____ RAW DATA
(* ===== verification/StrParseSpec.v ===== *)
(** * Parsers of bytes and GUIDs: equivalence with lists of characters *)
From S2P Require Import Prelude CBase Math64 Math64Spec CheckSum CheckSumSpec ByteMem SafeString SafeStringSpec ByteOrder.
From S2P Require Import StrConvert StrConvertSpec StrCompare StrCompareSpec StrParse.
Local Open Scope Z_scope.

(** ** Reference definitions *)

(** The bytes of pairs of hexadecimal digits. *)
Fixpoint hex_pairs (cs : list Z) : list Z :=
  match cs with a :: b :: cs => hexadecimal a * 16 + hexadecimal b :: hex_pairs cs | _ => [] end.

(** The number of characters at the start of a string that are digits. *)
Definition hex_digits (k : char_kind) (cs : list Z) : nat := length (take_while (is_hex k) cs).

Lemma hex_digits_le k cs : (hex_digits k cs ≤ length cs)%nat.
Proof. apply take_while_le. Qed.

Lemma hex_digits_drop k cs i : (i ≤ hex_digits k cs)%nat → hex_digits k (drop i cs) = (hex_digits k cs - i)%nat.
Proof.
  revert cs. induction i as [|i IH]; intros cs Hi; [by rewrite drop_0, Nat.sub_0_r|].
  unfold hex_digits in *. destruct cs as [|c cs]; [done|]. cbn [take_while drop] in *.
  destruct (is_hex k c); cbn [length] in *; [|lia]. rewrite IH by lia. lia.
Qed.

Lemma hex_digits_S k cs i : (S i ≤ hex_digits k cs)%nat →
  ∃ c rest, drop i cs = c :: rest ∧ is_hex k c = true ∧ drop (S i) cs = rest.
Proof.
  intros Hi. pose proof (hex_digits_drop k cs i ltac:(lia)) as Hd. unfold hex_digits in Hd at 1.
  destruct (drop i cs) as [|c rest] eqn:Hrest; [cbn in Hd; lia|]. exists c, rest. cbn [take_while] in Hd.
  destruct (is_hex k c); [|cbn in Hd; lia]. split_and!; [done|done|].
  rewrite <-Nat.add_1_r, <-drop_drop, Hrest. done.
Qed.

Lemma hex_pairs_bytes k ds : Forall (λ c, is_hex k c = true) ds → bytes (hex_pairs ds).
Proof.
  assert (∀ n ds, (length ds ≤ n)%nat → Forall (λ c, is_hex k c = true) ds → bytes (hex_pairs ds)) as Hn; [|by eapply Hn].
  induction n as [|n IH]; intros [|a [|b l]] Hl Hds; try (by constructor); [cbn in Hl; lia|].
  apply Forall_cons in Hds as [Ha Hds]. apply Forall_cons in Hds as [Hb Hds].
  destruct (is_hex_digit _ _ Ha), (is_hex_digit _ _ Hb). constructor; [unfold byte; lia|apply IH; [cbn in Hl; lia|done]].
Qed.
________
____ RAW DATA
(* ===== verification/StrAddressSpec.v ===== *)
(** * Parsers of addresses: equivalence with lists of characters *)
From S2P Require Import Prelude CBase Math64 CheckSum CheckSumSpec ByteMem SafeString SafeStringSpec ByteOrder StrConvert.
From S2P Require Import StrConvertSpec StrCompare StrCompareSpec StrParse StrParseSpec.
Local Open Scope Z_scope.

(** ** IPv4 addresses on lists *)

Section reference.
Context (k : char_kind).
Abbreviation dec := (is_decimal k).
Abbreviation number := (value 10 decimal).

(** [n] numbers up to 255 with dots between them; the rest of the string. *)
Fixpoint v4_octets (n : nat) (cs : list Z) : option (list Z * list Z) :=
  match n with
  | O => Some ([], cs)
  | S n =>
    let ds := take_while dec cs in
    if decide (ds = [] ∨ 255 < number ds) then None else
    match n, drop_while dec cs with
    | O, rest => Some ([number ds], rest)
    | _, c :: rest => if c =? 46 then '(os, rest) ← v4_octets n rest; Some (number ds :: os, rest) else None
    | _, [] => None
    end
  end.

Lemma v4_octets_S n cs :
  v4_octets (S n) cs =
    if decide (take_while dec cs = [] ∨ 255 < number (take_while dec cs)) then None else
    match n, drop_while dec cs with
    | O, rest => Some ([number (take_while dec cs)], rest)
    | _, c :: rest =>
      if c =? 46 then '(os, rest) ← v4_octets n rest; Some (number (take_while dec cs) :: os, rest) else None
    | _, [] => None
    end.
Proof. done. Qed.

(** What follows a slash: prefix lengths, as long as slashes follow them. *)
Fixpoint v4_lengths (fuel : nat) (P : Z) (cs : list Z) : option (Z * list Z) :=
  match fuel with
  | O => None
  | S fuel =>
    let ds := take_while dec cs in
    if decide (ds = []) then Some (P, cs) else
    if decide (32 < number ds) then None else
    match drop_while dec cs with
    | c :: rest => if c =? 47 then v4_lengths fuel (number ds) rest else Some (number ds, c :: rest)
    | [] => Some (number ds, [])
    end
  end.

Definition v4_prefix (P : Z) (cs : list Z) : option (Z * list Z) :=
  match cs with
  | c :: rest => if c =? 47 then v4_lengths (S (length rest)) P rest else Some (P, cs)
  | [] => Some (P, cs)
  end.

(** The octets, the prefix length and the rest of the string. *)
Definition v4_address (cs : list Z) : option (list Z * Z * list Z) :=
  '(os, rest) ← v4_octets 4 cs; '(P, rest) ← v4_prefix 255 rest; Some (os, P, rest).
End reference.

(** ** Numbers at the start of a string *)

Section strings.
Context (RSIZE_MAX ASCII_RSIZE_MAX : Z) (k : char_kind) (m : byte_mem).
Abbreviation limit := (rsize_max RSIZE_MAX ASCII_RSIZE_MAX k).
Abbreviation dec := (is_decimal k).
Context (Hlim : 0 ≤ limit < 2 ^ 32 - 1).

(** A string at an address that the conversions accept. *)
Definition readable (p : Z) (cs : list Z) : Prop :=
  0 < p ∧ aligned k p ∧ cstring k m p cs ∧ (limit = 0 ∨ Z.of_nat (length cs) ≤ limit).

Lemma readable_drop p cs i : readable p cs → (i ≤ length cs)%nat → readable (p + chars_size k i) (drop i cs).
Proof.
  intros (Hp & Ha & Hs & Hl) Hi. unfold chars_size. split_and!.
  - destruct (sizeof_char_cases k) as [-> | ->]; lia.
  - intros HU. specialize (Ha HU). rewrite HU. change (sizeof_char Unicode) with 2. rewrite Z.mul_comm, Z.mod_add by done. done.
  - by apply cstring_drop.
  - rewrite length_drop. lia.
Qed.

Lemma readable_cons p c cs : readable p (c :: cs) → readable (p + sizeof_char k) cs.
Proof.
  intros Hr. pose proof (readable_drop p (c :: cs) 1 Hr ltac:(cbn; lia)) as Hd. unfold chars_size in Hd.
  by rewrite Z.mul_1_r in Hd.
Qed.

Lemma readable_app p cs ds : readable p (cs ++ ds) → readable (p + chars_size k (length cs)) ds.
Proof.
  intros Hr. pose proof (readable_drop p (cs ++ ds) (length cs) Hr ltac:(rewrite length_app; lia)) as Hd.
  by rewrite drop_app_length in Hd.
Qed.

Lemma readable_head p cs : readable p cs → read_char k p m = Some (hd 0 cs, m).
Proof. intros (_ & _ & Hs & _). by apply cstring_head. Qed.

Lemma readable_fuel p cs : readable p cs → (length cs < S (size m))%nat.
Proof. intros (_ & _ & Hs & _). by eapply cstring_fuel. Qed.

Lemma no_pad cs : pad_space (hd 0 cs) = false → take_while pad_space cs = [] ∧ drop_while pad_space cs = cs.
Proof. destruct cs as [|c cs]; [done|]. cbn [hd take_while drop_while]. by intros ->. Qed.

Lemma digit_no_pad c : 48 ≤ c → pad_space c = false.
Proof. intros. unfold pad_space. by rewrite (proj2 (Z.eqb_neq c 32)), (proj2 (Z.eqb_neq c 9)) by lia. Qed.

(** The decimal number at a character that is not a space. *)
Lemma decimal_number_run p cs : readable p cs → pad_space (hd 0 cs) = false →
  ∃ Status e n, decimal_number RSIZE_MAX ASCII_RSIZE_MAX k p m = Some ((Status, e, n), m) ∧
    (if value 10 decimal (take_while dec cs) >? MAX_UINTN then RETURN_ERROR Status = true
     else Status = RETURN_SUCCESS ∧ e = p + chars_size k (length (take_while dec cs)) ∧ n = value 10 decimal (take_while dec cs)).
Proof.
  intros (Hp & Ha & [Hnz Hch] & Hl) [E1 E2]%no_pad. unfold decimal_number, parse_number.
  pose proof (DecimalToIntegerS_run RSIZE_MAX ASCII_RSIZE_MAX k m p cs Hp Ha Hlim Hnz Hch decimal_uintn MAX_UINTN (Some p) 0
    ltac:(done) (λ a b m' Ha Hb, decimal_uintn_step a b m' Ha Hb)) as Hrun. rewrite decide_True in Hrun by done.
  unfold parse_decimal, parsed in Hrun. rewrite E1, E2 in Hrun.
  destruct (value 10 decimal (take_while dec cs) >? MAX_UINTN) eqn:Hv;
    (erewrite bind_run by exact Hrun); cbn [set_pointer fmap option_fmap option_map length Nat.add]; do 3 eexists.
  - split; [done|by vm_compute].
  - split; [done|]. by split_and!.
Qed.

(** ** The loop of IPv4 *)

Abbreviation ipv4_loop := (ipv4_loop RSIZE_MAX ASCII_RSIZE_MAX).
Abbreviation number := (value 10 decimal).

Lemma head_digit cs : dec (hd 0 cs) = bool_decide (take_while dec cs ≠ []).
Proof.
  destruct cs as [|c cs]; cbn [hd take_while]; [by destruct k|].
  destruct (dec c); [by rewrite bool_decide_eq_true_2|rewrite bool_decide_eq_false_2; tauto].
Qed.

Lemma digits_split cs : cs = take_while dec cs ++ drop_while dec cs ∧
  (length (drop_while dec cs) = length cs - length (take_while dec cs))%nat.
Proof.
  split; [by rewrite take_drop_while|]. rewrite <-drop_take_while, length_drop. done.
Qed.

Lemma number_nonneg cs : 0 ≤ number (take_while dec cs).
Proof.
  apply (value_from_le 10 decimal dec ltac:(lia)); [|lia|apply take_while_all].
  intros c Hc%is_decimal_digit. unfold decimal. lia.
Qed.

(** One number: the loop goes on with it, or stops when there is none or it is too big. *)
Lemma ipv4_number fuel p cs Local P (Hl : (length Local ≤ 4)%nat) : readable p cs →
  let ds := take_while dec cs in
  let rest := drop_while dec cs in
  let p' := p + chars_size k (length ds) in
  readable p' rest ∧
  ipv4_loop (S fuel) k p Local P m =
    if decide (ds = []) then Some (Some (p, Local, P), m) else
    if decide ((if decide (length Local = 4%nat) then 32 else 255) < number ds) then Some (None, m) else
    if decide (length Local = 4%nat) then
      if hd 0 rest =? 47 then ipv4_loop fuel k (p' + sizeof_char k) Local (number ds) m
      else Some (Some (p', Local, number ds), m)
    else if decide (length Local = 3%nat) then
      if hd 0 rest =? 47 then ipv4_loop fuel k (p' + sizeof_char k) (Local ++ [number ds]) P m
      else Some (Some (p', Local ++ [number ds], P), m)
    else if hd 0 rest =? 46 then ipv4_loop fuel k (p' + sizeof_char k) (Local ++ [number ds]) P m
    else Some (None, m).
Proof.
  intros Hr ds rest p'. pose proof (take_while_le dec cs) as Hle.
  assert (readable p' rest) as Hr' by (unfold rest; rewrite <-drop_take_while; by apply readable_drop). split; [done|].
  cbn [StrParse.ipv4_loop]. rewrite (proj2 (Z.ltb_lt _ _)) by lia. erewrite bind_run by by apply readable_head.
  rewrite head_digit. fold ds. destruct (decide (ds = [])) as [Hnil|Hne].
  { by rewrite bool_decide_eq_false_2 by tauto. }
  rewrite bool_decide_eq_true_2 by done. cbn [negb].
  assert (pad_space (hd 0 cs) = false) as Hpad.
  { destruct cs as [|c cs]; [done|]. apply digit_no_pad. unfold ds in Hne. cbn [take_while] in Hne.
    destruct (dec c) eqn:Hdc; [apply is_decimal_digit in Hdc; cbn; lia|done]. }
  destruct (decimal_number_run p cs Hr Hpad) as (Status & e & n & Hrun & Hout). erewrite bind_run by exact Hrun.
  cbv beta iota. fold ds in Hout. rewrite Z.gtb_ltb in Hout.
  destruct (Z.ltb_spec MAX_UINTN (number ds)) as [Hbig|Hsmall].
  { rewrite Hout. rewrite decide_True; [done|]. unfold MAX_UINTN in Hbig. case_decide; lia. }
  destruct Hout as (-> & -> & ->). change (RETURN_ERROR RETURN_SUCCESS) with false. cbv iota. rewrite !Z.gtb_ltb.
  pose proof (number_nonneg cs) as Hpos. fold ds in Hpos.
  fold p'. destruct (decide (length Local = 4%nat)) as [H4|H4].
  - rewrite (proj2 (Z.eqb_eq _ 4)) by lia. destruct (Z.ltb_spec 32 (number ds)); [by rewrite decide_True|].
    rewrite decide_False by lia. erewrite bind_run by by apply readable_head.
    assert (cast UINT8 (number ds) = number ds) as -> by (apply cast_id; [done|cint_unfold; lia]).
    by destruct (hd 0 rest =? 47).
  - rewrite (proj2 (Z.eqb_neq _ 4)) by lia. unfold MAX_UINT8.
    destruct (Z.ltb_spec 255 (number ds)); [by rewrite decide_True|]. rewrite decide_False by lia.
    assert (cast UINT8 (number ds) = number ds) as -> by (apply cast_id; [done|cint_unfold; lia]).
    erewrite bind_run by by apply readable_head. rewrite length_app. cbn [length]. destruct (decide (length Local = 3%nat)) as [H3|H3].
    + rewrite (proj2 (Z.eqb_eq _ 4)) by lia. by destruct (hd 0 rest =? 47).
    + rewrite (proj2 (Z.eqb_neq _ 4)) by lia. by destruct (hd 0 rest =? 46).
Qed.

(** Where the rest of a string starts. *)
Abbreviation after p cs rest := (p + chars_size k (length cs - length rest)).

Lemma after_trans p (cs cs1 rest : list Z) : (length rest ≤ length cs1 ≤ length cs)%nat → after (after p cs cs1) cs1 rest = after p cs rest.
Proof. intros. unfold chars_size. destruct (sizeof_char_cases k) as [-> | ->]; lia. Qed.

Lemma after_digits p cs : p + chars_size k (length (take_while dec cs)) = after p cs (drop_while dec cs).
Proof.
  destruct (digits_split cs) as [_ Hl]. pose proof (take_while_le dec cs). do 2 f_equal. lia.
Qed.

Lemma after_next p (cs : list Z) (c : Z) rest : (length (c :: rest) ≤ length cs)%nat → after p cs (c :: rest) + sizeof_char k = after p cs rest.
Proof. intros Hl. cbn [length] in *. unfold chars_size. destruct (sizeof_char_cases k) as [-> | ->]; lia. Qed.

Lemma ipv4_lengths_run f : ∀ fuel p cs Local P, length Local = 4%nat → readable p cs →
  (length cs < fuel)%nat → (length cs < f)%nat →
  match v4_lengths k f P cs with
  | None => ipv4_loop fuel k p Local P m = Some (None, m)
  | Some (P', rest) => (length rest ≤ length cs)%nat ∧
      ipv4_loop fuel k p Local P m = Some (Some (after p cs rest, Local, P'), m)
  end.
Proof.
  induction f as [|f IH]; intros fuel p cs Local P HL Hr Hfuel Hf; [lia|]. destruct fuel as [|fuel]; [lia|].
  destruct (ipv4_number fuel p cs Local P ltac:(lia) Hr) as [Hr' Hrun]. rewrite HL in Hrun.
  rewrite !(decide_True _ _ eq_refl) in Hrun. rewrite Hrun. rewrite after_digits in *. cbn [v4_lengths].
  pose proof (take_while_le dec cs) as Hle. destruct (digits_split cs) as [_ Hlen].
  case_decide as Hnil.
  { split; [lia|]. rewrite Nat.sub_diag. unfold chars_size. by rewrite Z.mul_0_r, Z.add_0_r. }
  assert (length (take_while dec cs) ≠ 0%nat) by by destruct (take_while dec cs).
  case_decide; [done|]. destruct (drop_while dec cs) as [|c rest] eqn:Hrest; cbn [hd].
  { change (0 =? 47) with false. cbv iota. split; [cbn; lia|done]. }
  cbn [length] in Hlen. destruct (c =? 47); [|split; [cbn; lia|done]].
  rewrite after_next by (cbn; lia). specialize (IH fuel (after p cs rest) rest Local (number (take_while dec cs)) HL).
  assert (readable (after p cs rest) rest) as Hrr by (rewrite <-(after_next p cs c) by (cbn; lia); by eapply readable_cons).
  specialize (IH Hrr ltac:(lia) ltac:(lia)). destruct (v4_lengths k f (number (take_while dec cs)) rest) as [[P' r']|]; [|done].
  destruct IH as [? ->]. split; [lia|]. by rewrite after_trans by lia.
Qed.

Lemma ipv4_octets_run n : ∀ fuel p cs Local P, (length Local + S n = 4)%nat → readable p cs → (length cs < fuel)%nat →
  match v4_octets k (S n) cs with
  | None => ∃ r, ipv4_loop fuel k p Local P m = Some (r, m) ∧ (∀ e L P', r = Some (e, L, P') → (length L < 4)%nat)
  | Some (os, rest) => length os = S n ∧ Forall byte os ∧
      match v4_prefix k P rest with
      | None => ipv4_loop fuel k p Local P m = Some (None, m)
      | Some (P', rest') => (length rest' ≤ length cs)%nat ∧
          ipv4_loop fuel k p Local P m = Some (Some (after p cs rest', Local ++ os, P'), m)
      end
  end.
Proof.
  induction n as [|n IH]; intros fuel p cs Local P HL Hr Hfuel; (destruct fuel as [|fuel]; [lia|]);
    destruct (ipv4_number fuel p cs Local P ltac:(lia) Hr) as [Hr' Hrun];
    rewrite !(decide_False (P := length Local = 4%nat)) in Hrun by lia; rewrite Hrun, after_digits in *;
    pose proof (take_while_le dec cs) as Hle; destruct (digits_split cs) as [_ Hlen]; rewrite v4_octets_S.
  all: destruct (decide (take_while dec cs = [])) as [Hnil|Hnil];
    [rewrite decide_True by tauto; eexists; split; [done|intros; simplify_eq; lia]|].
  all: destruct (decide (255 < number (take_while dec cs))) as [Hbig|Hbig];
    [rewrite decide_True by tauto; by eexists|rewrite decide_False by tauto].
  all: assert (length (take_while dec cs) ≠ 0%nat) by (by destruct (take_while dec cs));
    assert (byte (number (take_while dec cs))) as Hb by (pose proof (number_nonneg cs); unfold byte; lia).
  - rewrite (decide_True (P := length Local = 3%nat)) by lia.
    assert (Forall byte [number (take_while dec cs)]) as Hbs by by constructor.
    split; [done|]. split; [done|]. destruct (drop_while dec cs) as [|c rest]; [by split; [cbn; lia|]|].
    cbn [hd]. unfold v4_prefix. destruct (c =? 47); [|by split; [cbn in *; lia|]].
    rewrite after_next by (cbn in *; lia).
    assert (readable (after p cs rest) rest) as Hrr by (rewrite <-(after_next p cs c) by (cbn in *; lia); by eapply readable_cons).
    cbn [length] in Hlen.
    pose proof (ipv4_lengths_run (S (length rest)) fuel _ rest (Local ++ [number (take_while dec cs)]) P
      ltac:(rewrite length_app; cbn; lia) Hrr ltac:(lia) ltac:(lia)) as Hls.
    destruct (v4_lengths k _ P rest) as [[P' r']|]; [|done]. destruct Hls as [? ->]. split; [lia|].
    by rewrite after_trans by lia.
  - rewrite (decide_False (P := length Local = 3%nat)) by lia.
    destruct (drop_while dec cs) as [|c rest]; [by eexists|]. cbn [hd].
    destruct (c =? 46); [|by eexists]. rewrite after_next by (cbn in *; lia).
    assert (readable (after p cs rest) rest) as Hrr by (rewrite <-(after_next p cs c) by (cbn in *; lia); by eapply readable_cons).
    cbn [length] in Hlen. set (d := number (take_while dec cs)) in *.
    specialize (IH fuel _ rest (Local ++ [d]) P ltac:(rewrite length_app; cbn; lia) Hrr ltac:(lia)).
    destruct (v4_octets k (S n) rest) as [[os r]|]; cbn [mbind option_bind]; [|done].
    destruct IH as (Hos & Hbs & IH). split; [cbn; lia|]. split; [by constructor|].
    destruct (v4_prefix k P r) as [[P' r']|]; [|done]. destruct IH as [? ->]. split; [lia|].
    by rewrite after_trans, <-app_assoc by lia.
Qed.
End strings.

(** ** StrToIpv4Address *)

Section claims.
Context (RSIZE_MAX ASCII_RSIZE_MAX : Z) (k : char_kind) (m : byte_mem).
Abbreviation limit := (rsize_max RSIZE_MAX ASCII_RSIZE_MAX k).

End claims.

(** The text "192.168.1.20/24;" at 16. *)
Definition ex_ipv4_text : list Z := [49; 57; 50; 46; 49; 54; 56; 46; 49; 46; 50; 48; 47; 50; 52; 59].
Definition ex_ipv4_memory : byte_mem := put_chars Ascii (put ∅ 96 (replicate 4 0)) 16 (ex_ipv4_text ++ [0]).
________
* **EXERCISE BRIEF**:
Produce only the lines from the line containing "ds :: os, rest) else None" through the line containing "match drop_while dec cs with", inclusive of both, exactly as they stand in the entries above.

* **WRITTEN SOLUTION**:
    | _, c :: rest => if c =? 46 then '(os, rest) ← v4_octets n rest; Some (number ds :: os, rest) else None
    | _, [] => None
    end
  end.

Lemma v4_octets_S n cs :
  v4_octets (S n) cs =
    if decide (take_while dec cs = [] ∨ 255 < number (take_while dec cs)) then None else
    match n, drop_while dec cs with
    | O, rest => Some ([number (take_while dec cs)], rest)
    | _, c :: rest =>
      if c =? 46 then '(os, rest) ← v4_octets n rest; Some (number (take_while dec cs) :: os, rest) else None
    | _, [] => None
    end.
Proof. done. Qed.

(** What follows a slash: prefix lengths, as long as slashes follow them. *)
Fixpoint v4_lengths (fuel : nat) (P : Z) (cs : list Z) : option (Z * list Z) :=
  match fuel with
  | O => None
  | S fuel =>
    let ds := take_while dec cs in
    if decide (ds = []) then Some (P, cs) else
    if decide (32 < number ds) then None else
    match drop_while dec cs with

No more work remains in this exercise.